◆ **Collected data**:
----

Lemma read_body_silent hp s before e : read_body fin cfg a hp s = (before, inr e) →
  answered_once before ∨ before = [] ∧ e = EWrite ∧ ia_continue_ok a = false ∨ interim before ∧ e = ERead AtTimeout ∧ fin = AtTimeout.
Proof.
  unfold read_body, readICAPChunkedBody, readICAPChunkedAppend. destruct (chunk_loop _ _ "" _ s) as [[[preview ieof] s1]|e1] eqn:Hr.
  - destruct (_ && _); [|done]. destruct (ia_continue_ok a) eqn:Hc; cbn [negb]; [|intros [= <- <-]; auto].
    case_match; [intros [= <- <-]; left; exists [RContinue], (too_large a); split_and!; [done|by right|done]|].
    destruct (chunk_loop _ _ preview _ s1) as [[[full b] s2]|e2] eqn:Hr2; [done|]. intros [= <- <-].
    destruct (body_error_cases e2) as [[_ ?]|[-> ->]]; [by left|]. right; right. apply chunk_loop_error in Hr2. split; [by right|done].
  - intros [= <- <-]. destruct (body_error_cases e1) as [[? _]|[-> ->]]; [by left|]. right; right. apply chunk_loop_error in Hr. split; [by left|done].
Qed.

Lemma answered_outcome before r rest : interim before → final_reply r.1.1 = true → answered_once (io_replies (outcome_of a before r rest)).
Proof. destruct r as [[r err] st]. intros Hb Hr. by exists before, r. Qed.

Lemma handleICAPRequest_silent s st e : io_end (handleICAPRequest fin cfg a s st) = inr e →
  answered_once (io_replies (handleICAPRequest fin cfg a s st)) ∨ silent_request s (handleICAPRequest fin cfg a s st).
Proof.
  unfold silent_request, request_content, handleICAPRequest.
  destruct (readBoundedLine _ _ s) as [[line s1]|e1] eqn:Hr; cbn [io_replies io_end].
  2:{ apply line_error in Hr as Hl. case_bool_decide; [left; by apply answered_final|]. destruct Hl as [| ->]; [done|]. right. left. by split_and!. }
  destruct (Fields line) as [|method [|uri [|proto [|]]]]; try (left; by apply answered_final).
  destruct (bool_decide (proto = _)); [|left; by apply answered_final]. cbn [negb].
  destruct (readBoundedMIMEHeader fin s1) as [[hdr s2]|e1] eqn:Hh; [|left; by apply answered_final].
  case_bool_decide; [left; by apply answered_outcome; [left|]|]. destruct (mem method _); [|left; by apply answered_final].
  destruct (match header_values "Encapsulated" hdr with [v] => parseICAPEncapsulated v | _ => None end) as [sections|]; [|left; by apply answered_final].
  unfold handleICAPMod. destruct (read_sections _ _ _ _ s2) as [[[echo hasBody] s3]|e1]; [|left; by apply answered_final].
  destruct hasBody; [|left; apply answered_outcome; [by left|apply answer_final]].
  destruct (acquireOn _ _); [|left; by apply answered_final]. cbn [negb].
  destruct (read_body _ _ _ _ s3) as [before [[buf rest]|e1]] eqn:Hb.
  - intros _. left. pose proof (read_body_done fin cfg a _ _ _ _ _ st (Nat.lt_succ_diag_r _) Hb) as [? _]. apply answered_outcome; [done|apply answer_final].
  - cbn [io_replies io_end]. intros [= ->]. apply read_body_silent in Hb as [?|[(->&->&?)|(?&->&?)]]; [by left|right; right; left; by split_and!|].
    right; right; right. by split_and!.
Qed.

End Silence.

(** *** Every request of a connection *)

Section Answers.
Context {T : TextEnv}.
Context (fin : ReadEnd) (cfg : ServerConfig) (a : nat → IcapAnswers).

(** The service of a connection, request by request, from the [i]-th on: what
    the handler replies to each; it goes on exactly until the input is used up
    or a request ends the connection. *)
Inductive conversation : nat → ServerState → string → list (list IcapReply) → option icapErr → Prop :=
  | conversation_end i st : conversation i st "" [] None
  | conversation_next i st s rest l e : s ≠ "" →
      io_end (handleICAPRequest fin cfg (a i) s st) = inl rest →
      answered_once (io_replies (handleICAPRequest fin cfg (a i) s st)) →
      conversation (S i) (io_state (handleICAPRequest fin cfg (a i) s st)) rest l e →
      conversation i st s (io_replies (handleICAPRequest fin cfg (a i) s st) :: l) e
  | conversation_stop i st s e : s ≠ "" →
      io_end (handleICAPRequest fin cfg (a i) s st) = inr e →
      answered_once (io_replies (handleICAPRequest fin cfg (a i) s st))
        ∨ silent_request fin cfg (a i) s (handleICAPRequest fin cfg (a i) s st) →
      conversation i st s [io_replies (handleICAPRequest fin cfg (a i) s st)] (Some e).

Lemma serve_from_answers n : ∀ i s st l e drain st', (String.length s <= n)%nat →
  serve_from fin cfg a i s st = (l, e, drain, st') → ∃ groups, conversation i st s groups e ∧ l = concat groups.
Proof.
  induction n as [|n IH]; intros i s st l e drain st' Hn.
  { destruct s; [|cbn in Hn; lia]. intros [= <- <- _ _]. exists []. split; [constructor|done]. }
  destruct s as [|c s0]; [intros [= <- <- _ _]; exists []; split; [constructor|done]|].
  remember (String c s0) as s. assert (s ≠ "") as Hs0 by (by subst). destruct (serve_from_eq fin cfg a i s st Hs0) as [Hd ->].
  unfold request_done in Hd. destruct (io_end _) as [rest|e'] eqn:He.
  - destruct Hd as [Hlt Hd]. destruct (serve_from fin cfg a (S i) rest _) as [[[l1 e1] d1] st1] eqn:Hs. intros [= <- <- _ _].
    apply IH in Hs as (groups&Hg&->); [|lia]. eexists. split; [by eapply conversation_next|done].
  - intros [= <- <- _ _]. eexists. split; [by eapply conversation_stop, handleICAPRequest_silent|]. cbn. by rewrite app_nil_r.
Qed.
(* ===== verification/IcapConn.v ===== *)
(** * Connections of the ICAP service

    icap.go: the accept loop with its two pools of slots, the goroutines it
    starts, stopping and draining, as a step relation; and the throttled log
    lines and the deadlines of a connection. *)

From Stdlib Require Import ZArith Lia.
From stdpp Require Import base gmap list numbers relations.
From S2P Require Import Prelude Counting GoStd.

Local Open Scope Z_scope.

(** ** State *)

(** A goroutine serves a connection or refuses one; its deferred calls close
    the connection, give the slot back and leave the wait group, in this
    order. *)
Inductive Kind := Serve | Refuse.
Inductive GorPhase := Running | ConnClosed | SlotFreed.

(** Where the accept loop is. *)
Inductive LoopPc :=
  | AtAccept
  | Accepted (c : nat)
  | HasSlot (c : nat)
  | Rejected (c : nat)
  | RefuseSlot (c : nat)
  | Draining
  | Returned.

Record IcapServer := mkIcapServer {
  is_pc : LoopPc;
  is_conns : Z;
  is_refuse : Z;
  is_wg : Z;
  is_stopping : bool;
  is_ctx : bool;
  is_listening : bool;
  is_down : bool;
  is_busy : Z;
  is_gs : gmap nat (Kind * GorPhase);
  is_seen : gset nat;
  is_closed : gset nat
}.

#[export] Instance LoopPc_eq_dec : EqDecision LoopPc.
Proof. solve_decision. Defined.

Definition icapMaxRefuseInflight : Z := 64.

Definition icapStart : IcapServer := mkIcapServer AtAccept 0 0 0 false false true false 0 ∅ ∅ ∅.

Section Loop.
Context (cap : Z).

(** *** [acceptICAP], [refuseICAP], [icapTrack] *)

(** The live-connection slot, taken without waiting. *)
Definition take_conn (c : nat) (s : IcapServer) : IcapServer :=
  if is_conns s <? cap then {| s with is_conns := is_conns s + 1; is_pc := HasSlot c |} else {| s with is_pc := Rejected c |}.

Definition icapTrack (s : IcapServer) : option IcapServer :=
  if is_stopping s then None else Some {| s with is_wg := is_wg s + 1 |}.

Definition close_conn (c : nat) (s : IcapServer) : IcapServer := {| s with is_closed := {[c]} ∪ is_closed s |}.

Definition spawn (c : nat) (k : Kind) (s : IcapServer) : IcapServer :=
  {| s with is_gs := <[c := (k, Running)]> (is_gs s); is_pc := AtAccept |}.

Definition start_serving (c : nat) (s : IcapServer) : IcapServer :=
  match icapTrack s with
  | Some s => spawn c Serve s
  | None => let s := close_conn c s in {| s with is_conns := is_conns s - 1; is_pc := AtAccept |}
  end.

Definition refuse_slot (c : nat) (s : IcapServer) : IcapServer :=
  let s := {| s with is_busy := is_busy s + 1 |} in
  if is_refuse s <? icapMaxRefuseInflight then {| s with is_refuse := is_refuse s + 1; is_pc := RefuseSlot c |}
  else let s := close_conn c s in {| s with is_pc := AtAccept |}.

Definition refuse_track (c : nat) (s : IcapServer) : IcapServer :=
  match icapTrack s with
  | Some s => spawn c Refuse s
  | None => let s := close_conn c s in {| s with is_refuse := is_refuse s - 1; is_pc := AtAccept |}
  end.

(** *** Goroutines *)

Definition free_slot (c : nat) (k : Kind) (s : IcapServer) : IcapServer :=
  let s := {| s with is_gs := <[c := (k, SlotFreed)]> (is_gs s) |} in
  match k with Serve => {| s with is_conns := is_conns s - 1 |} | Refuse => {| s with is_refuse := is_refuse s - 1 |} end.

(** *** Stopping *)

Definition beginICAPStop (s : IcapServer) : IcapServer := {| s with is_stopping := true |}.

(** [Accept] failed: a shutdown waits for the goroutines, any other failure
    takes the service down. *)
Definition accept_failed (s : IcapServer) : IcapServer :=
  if is_ctx s then {| s with is_pc := Draining |} else {| s with is_down := true; is_listening := false; is_pc := Returned |}.
Lemma ABegin_sound t s : Managed s → sound (act (ABegin t) s).
Proof.
  intros Hm. open_act. destruct (ss_closed s || _ || _) eqn:Hg; [done|].
  apply orb_false_iff in Hg as [[Hopen Hmu]%orb_false_iff Ht]. apply bool_decide_eq_false, eq_None_not_Some in Ht, Hmu.
  pose proof Hm as [Ho Hp [Hroot Hleases Hprep Hm' Hcl]]. cbn.
  apply (Managed_intro (owner_holders s) (pin_holders s)); [done|done|..].
  - intros r. unfold owner_holders. cbn. rewrite gsum_insert by done. cbn. change (cnt r []) with 0. lia.
  - intros p. unfold pin_holders. cbn. rewrite gsum_insert by done. cbn. rewrite eqo_None. lia.
  - split; cbn; [done|done| | |by rewrite Hopen].
    + intros t' rl [[<- <-]|[Hne Ht']]%lookup_insert_Some r Hr; cbn in Hr; [by apply elem_of_nil in Hr|by eapply Hprep].
    + intros t' rl [[<- <-]|[Hne Ht']]%lookup_insert_Some Hpc; [done|]. destruct (Hm' _ _ Ht' Hpc). congruence.
Qed.

(** A thread that goes on preparing, or stops: nobody else prepares. *)
Lemma Shape_thread s s' t rl rl' :
  ss_threads s !! t = Some rl → ss_threads s' = <[t := rl']> (ss_threads s) → ss_leases s' = ss_leases s → ss_closed s' = ss_closed s → Shape s →
  (rl_pc rl' = Preparing → ss_mu s' = ss_mu s ∧ rl_pc rl = Preparing ∧ rl_retired rl' = None) →
  (rl_pc rl = Preparing ∨ ss_mu s' = ss_mu s ∧ ss_root s' = ss_root s) →
  (∀ r, Some r ∈ rl_prepared rl' → r ∈ rl_candidates rl') →
  owned_by (ss_pins s') (ss_root s') (ss_bundle s') → same_owners (ss_pins s) (ss_pins s') → Shape s'.
Proof.
  intros Ht Hts Hl Hc [Hroot Hleases Hprep Hmu Hcl] Hpc Hother Hprep' Hroot' Hsame. split; [done| |rewrite Hts..|].
  - intros l ls Hls. rewrite Hl in Hls. by eapply owned_by_mono, Hleases.
  - intros t' rl2 [[<- <-]|[Hne Ht']]%lookup_insert_Some; [done|]. by eapply Hprep.
  - intros t' rl2 [[<- <-]|[Hne Ht']]%lookup_insert_Some Hpc'.
    + destruct (Hpc Hpc') as (-> & Hpc0 & ?). split; [|done]. by apply (Hmu _ _ Ht Hpc0).
    + destruct (Hmu _ _ Ht' Hpc') as [Hm' ?]. destruct Hother as [Hpc0|[-> _]]; [|done]. destruct (Hmu _ _ Ht Hpc0). congruence.
  - rewrite Hc. intros Hclosed. destruct (Hcl Hclosed) as [? Hm0]. destruct Hother as [Hpc0|[-> ->]]; [|done]. destruct (Hmu _ _ Ht Hpc0). congruence.
Qed.

Lemma AAdopt_sound t r s : Managed s → sound (act (AAdopt t r) s).
Proof.
  intros Hm. open_act. destruct (ss_threads s !! t) as [[[] prepared cands retired]|] eqn:Ht; try done.
  destruct ((length prepared <? 3)%nat && _) eqn:Hg; [|done]. apply andb_true_iff in Hg as [_ Hmay].
  pose proof Hm as [Ho Hp Hs]. pose proof (sh_prepared _ Hs _ _ Ht) as Hprep. destruct r as [r|]; cbn.
  - assert (0 < owner_holders s r ∨ ss_owners s !! r = None) as Hr.
    { cbn in Hmay. apply orb_true_iff in Hmay as [Hn%bool_decide_eq_true|[_ [Hb%mem_true|Hb%mem_true]%orb_true_iff]%andb_true_iff]; [by right|left..].
      - by apply root_rules_held.
      - by eapply thread_holds, Hprep. }
    destruct (adopt_ok _ _ _ Ho Hr) as (s1 & -> & Ho1 & (ow & lv & ->)). cbn.
    apply (Managed_intro (bump 1 r (owner_holders s)) (pin_holders s)); [done|done|..].
    + intros x. unfold owner_holders, bump. cbn. rewrite (gsum_update _ _ _ _ _ Ht). cbn. rewrite cnt_app, cnt_cons. change (cnt x []) with 0. lia.
    + intros p. unfold pin_holders. cbn. rewrite (gsum_update _ _ _ _ _ Ht). cbn. lia.
    + eapply (Shape_thread s _ t _ _ Ht); [reflexivity|reflexivity|reflexivity|exact Hs|..]; cbn; [|by left| |apply Hs|apply same_owners_refl].
      * intros _. destruct (sh_mu _ Hs _ _ Ht eq_refl) as [_ Hret]. done.
      * intros x [Hx|[= <-]%list_elem_of_singleton]%elem_of_app; apply elem_of_app; [left; by apply Hprep|right; by apply list_elem_of_singleton].
  - apply (Managed_intro (owner_holders s) (pin_holders s)); [done|done|..].
    + intros x. unfold owner_holders. cbn. rewrite (gsum_update _ _ _ _ _ Ht). cbn. rewrite app_nil_r. lia.
    + intros p. unfold pin_holders. cbn. rewrite (gsum_update _ _ _ _ _ Ht). cbn. lia.
    + eapply (Shape_thread s _ t _ _ Ht); [reflexivity|reflexivity|reflexivity|exact Hs|..]; cbn; [|by left| |apply Hs|apply same_owners_refl].
      * intros _. destruct (sh_mu _ Hs _ _ Ht eq_refl) as [_ Hret]. done.
      * intros x [Hx|[=]%list_elem_of_singleton]%elem_of_app; apply elem_of_app; left; by apply Hprep.
Qed.

Lemma AFail_sound t identity s : Managed s → sound (act (AFail t identity) s).
Proof.
  intros Hm. open_act. destruct (ss_threads s !! t) as [[[] prepared cands retired]|] eqn:Ht; try done.
  destruct (bool_decide _ && _); [done|]. pose proof Hm as [Ho Hp Hs]. cbn.
  apply (Managed_intro (owner_holders s) (pin_holders s)); [done|done|..].
  - intros x. unfold owner_holders. cbn. rewrite (gsum_update _ _ _ _ _ Ht). cbn. lia.
  - intros p. unfold pin_holders. cbn. rewrite (gsum_update _ _ _ _ _ Ht). cbn. lia.
  - eapply (Shape_thread s _ t _ _ Ht); [reflexivity|reflexivity|reflexivity|exact Hs|..]; cbn; [done|by left|by intros x ?%elem_of_nil|apply Hs|apply same_owners_refl].
Qed.

Lemma ARetire_sound t s : Managed s → sound (act (ARetire t) s).
Proof.
  intros Hm. open_act. destruct (ss_threads s !! t) as [[[] prepared cands [p|]]|] eqn:Ht; try done.
  pose proof Hm as [Ho Hp Hs]. set (s0 := set_thread _ _ _).
  destruct (release_pin_ok _ s0 p (PinsOk_same _ s s0 eq_refl Hp) (retired_holds _ _ _ _ Ht eq_refl)) as (pn & Hpn & ->). cbn.
  apply (Managed_intro (owner_holders s) (bump (-1) p (pin_holders s))).
  - by refine (OwnersOk_same _ s _ eq_refl eq_refl Ho).
  - refine (PinsOk_same _ (set_pin p _ s) _ eq_refl (PinsOk_set _ _ _ _ _ (-1) Hpn Hp (retired_holds _ _ _ _ Ht eq_refl) eq_refl)).
  - intros r. unfold owner_holders. cbn. rewrite (gsum_update _ _ _ _ _ Ht), (gsum_update _ _ _ pn) by done. cbn. lia.
  - intros q. unfold pin_holders, bump. cbn. rewrite (gsum_update _ _ _ _ _ Ht). cbn. rewrite eqo_Some, eqo_None. lia.
  - assert (same_owners (ss_pins s) (<[p := mkPin (pn_refs pn - 1) (pn_owners pn) (pn_todo pn)]> (ss_pins s))) as Hsame by (by apply (same_owners_insert _ _ pn)).
    eapply (Shape_thread s _ t _ _ Ht); [reflexivity|reflexivity|reflexivity|exact Hs|..]; cbn; [done|by right|by intros x ?%elem_of_nil| |done].
    by eapply owned_by_mono, Hs.
Qed.

Lemma Shape_end s t rl : ss_threads s !! t = Some rl → Shape s → Shape {| s with ss_threads := delete t (ss_threads s) |}.
Proof.
  intros Ht [Hroot Hleases Hprep Hmu Hcl]. split; cbn; [done|done| | |done]; intros t' rl' [_ Ht']%lookup_delete_Some; [by eapply Hprep|by eapply Hmu].
Qed.

Lemma ADrop_sound t s : Managed s → sound (act (ADrop t) s).
Proof.
  intros Hm. open_act. destruct (ss_threads s !! t) as [[[] prepared [|r cands] [|]]|] eqn:Ht; try done; pose proof Hm as [Ho Hp Hs].
  - cbn. apply (Managed_intro (owner_holders s) (pin_holders s)); [done|done|..].
    + intros x. unfold owner_holders. cbn. rewrite (gsum_delete _ _ _ _ Ht). cbn. change (cnt x []) with 0. lia.
    + intros p. unfold pin_holders. cbn. rewrite (gsum_delete _ _ _ _ Ht). cbn. rewrite eqo_None. lia.
    + by eapply Shape_end.
  - set (s0 := set_thread _ _ _).
    destruct (release_owner_ok _ s0 r (OwnersOk_same _ s s0 eq_refl eq_refl Ho) (thread_holds _ _ _ _ Ht (list_elem_of_here _ _))) as (s1 & -> & Ho1 & (ow & lv & ->)). cbn.
    apply (Managed_intro (bump (-1) r (owner_holders s)) (pin_holders s)); [done|done|..].
    + intros x. unfold owner_holders, bump. cbn. rewrite (gsum_update _ _ _ _ _ Ht). cbn. rewrite cnt_cons. lia.
    + intros p. unfold pin_holders. cbn. rewrite (gsum_update _ _ _ _ _ Ht). cbn. lia.
    + eapply (Shape_thread s _ t _ _ Ht); [reflexivity|reflexivity|reflexivity|exact Hs|..]; cbn; [done|by right|by intros x ?%elem_of_nil|apply Hs|apply same_owners_refl].
Qed.

Lemma distinct_spec l r : r ∈ distinct l ↔ Some r ∈ l.
Proof.
  unfold distinct. change (Some r ∈ l) with (Some r ∈ l). rewrite <- (left_id_L [] (++) l) at 2.
  assert (∀ acc, r ∈ foldl (λ acc r, match r with Some r => if mem r acc then acc else acc ++ [r] | None => acc end) acc l ↔ r ∈ acc ∨ Some r ∈ l) as H.
  { induction l as [|[x|] l IH]; intros acc; cbn; [set_solver| |rewrite IH; set_solver].
    destruct (mem x acc) eqn:Hx; [apply mem_true in Hx|]; rewrite IH; set_solver. }
  rewrite H. set_solver.
Qed.

Lemma APublish_sound t p identity s : Managed s → sound (act (APublish t p identity) s).
Proof.
  intros Hm. open_act. destruct (ss_threads s !! t) as [[[] [|main [|big [|marker []]]] cands retired]|] eqn:Ht; try done.
  destruct (bool_decide _) eqn:Hpn; [done|]. apply bool_decide_eq_false, eq_None_not_Some in Hpn. pose proof Hm as [Ho Hp Hs].
  pose proof (sh_prepared _ Hs _ _ Ht) as Hprep. pose proof (sh_mu _ Hs _ _ Ht eq_refl) as [Hmu Hret]. cbn in Hprep, Hret. subst retired.
  unfold publishReload. set (owners := distinct (bundle_rules (mkPublished main big marker identity))).
  assert (∀ r, r ∈ owners ↔ Some r ∈ [main; big; marker]) as Howners by (intros; apply distinct_spec).
  destruct (adopt_all_ok owners _ _ Ho) as (s1 & -> & Ho1 & (ow & lv & ->)).
  { intros r Hr%Howners. apply (thread_holds _ _ _ _ Ht). by apply Hprep. }
  cbn. apply (Managed_intro (λ r, owner_holders s r + cnt r owners) (λ q, pin_holders s q + eqo (Some p) q)); [done|..].
  - intros q. cbn. pose proof (Hp q) as Hq. destruct (decide (p = q)) as [->|Hne].
    + rewrite lookup_insert_eq, eqo_same. rewrite Hpn in Hq. cbn in Hq |- *. rewrite Hq. done.
    + rewrite lookup_insert_ne, eqo_Some, b2z_other by done. by rewrite Z.add_0_r.
  - intros r. unfold owner_holders. cbn. rewrite (gsum_update _ _ _ _ _ Ht), gsum_insert by done. cbn. lia.
  - intros q. unfold pin_holders. cbn. rewrite (gsum_update _ _ _ _ _ Ht). cbn. rewrite eqo_None. lia.
  - eapply (Shape_thread s _ t _ _ Ht); [reflexivity|reflexivity|reflexivity|exact Hs|..]; cbn; [done|by left|by intros x ?%elem_of_nil| |by apply same_owners_fresh].
    intros r Hr%Howners. eexists p, _. rewrite lookup_insert_eq. done.
Qed.

Lemma AClose_sound t s : Managed s → sound (act (AClose t) s).
Proof.
  intros Hm. open_act. destruct (bool_decide (is_Some (ss_mu s)) || _) eqn:Hg; [done|].
  apply orb_false_iff in Hg as [Hmu Ht]. apply bool_decide_eq_false, eq_None_not_Some in Ht, Hmu.
  pose proof Hm as [Ho Hp [Hroot Hleases Hprep Hm' Hcl]]. cbn.
  apply (Managed_intro (owner_holders s) (pin_holders s)); [done|done|..].
  - intros r. unfold owner_holders. cbn. rewrite gsum_insert by done. cbn. change (cnt r []) with 0. lia.
  - intros p. unfold pin_holders. cbn. rewrite gsum_insert by done. cbn. rewrite eqo_None. lia.
  - split; cbn; [apply owned_by_none|done| | |done].
    + intros t' rl [[<- <-]|[Hne Ht']]%lookup_insert_Some r Hr; cbn in Hr; [by apply elem_of_nil in Hr|by eapply Hprep].
    + intros t' rl [[<- <-]|[Hne Ht']]%lookup_insert_Some Hpc; [done|by apply (Hm' _ _ Ht')].
Qed.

----

◆ **What you need to do**:
Up to and including the line with "destruct (chunk_loop _ _ preview", output every line of the records above exactly, starting from the first; output nothing else.

◆ **Output for this exercise**:
Lemma read_body_silent hp s before e : read_body fin cfg a hp s = (before, inr e) →
  answered_once before ∨ before = [] ∧ e = EWrite ∧ ia_continue_ok a = false ∨ interim before ∧ e = ERead AtTimeout ∧ fin = AtTimeout.
Proof.
  unfold read_body, readICAPChunkedBody, readICAPChunkedAppend. destruct (chunk_loop _ _ "" _ s) as [[[preview ieof] s1]|e1] eqn:Hr.
  - destruct (_ && _); [|done]. destruct (ia_continue_ok a) eqn:Hc; cbn [negb]; [|intros [= <- <-]; auto].
    case_match; [intros [= <- <-]; left; exists [RContinue], (too_large a); split_and!; [done|by right|done]|].
    destruct (chunk_loop _ _ preview _ s1) as [[[full b] s2]|e2] eqn:Hr2; [done|]. intros [= <- <-].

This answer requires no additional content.